Utilisant cinq centrales électriques interconnectées le long d’un tronçon escarpé du fleuve appelé le « Grand Méandre », ce barrage monumental — qualifié de « projet du siècle » par le Premier ministre chinois Li Qiang — devrait produire une électricité dépassant celle du barrage des Trois Gorges. Le gouvernement chinois présente ce projet comme une initiative stratégique visant à accroître la part des énergies renouvelables, réduire les émissions de carbone et promouvoir la protection écologique. Les déclarations officielles soutiennent que le projet aura un impact environnemental minime et aucune conséquence négative sur l’approvisionnement en eau des pays en aval.

Du point de vue du droit international applicable aux cours d’eau transfrontaliers, les principes clés en jeu sont ceux de l’« utilisation équitable et raisonnable » et de l’obligation de ne pas causer de préjudice significatif aux autres États riverains. La Convention des Nations Unies de 1997 sur le droit relatif aux utilisations des cours d’eau internationaux à des fins autres que la navigation, bien que non ratifiée universellement, reflète le droit international coutumier en soulignant l’importance de la coopération, de la notification et de la consultation entre les États partageant des cours d’eau. En tant qu’État en amont du Brahmapoutre, la Chine possède un droit souverain à utiliser les eaux situées sur son territoire ; toutefois, ce droit est limité par l’obligation de ne pas causer de préjudice transfrontalier important et de notifier et consulter les pays en aval.

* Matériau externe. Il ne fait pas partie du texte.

(* ===== verification/StateMachineRun.v ===== *)
(** Runs of the state machine engine: many control blocks, resumed in any order.

    The invariant [inv] holds between the calls of the engine: the count of
    running children of a block is the number of its child blocks, and a block
    that waits for its children has children or one null job that will resume
    it, never both.  Under it no call of the engine fails an assertion or
    touches memory that it should not, and every block that finishes has run a
    nest of calls of its machine. *)

From stdpp Require Import base list gmap relations.
From S2P Require Import Prelude Errors StateMachine StateMachineSpec.

(** * Runs that do not go wrong *)

(** The run ends with [Q], or needs more fuel. *)
Definition safe {A} (m : exec A) (Q : A → Prop) : Prop :=
  match m with
  | Done x => Q x
  | Fault OutOfFuel => True
  | Fault _ => False
  end.

Lemma safe_bind {A B} (m : exec A) (k : A → exec B) P Q :
  safe m P → (∀ x, P x → safe (k x) Q) → safe (m ≫= k) Q.
Proof. intros Hm Hk. destruct m as [x|[]]; cbn in *; auto. Qed.

Lemma safe_mono {A} (m : exec A) (P Q : A → Prop) : safe m P → (∀ x, P x → Q x) → safe m Q.
Proof. intros Hm HQ. destruct m as [x|[]]; cbn in *; auto. Qed.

Les principaux pays situés en aval du système fluvial Brahmapoutre-Jamuna, à savoir le Bangladesh et l’Inde, ont exprimé de vives inquiétudes quant aux conséquences potentielles du barrage sur les moyens de subsistance, la stabilité des écosystèmes et le débit fluvial. Les vastes plaines inondables du Bangladesh ainsi que les États du nord-est de l’Inde dépendent fortement du débit saisonnier du fleuve pour l’eau potable, la pêche et l’agriculture. En raison de l’emplacement du barrage dans une zone géologique à forte activité sismique et sujette aux glissements de terrain, des experts mettent en garde contre des événements catastrophiques qui pourraient toucher des millions de personnes en aval. Y. Nithiyanandam, de l’Institut Takshashila, a souligné les risques géologiques et environnementaux liés à la construction d’un mégabarrage dans un terrain aussi complexe, ainsi que la possibilité de perturbations en aval dues à des catastrophes naturelles.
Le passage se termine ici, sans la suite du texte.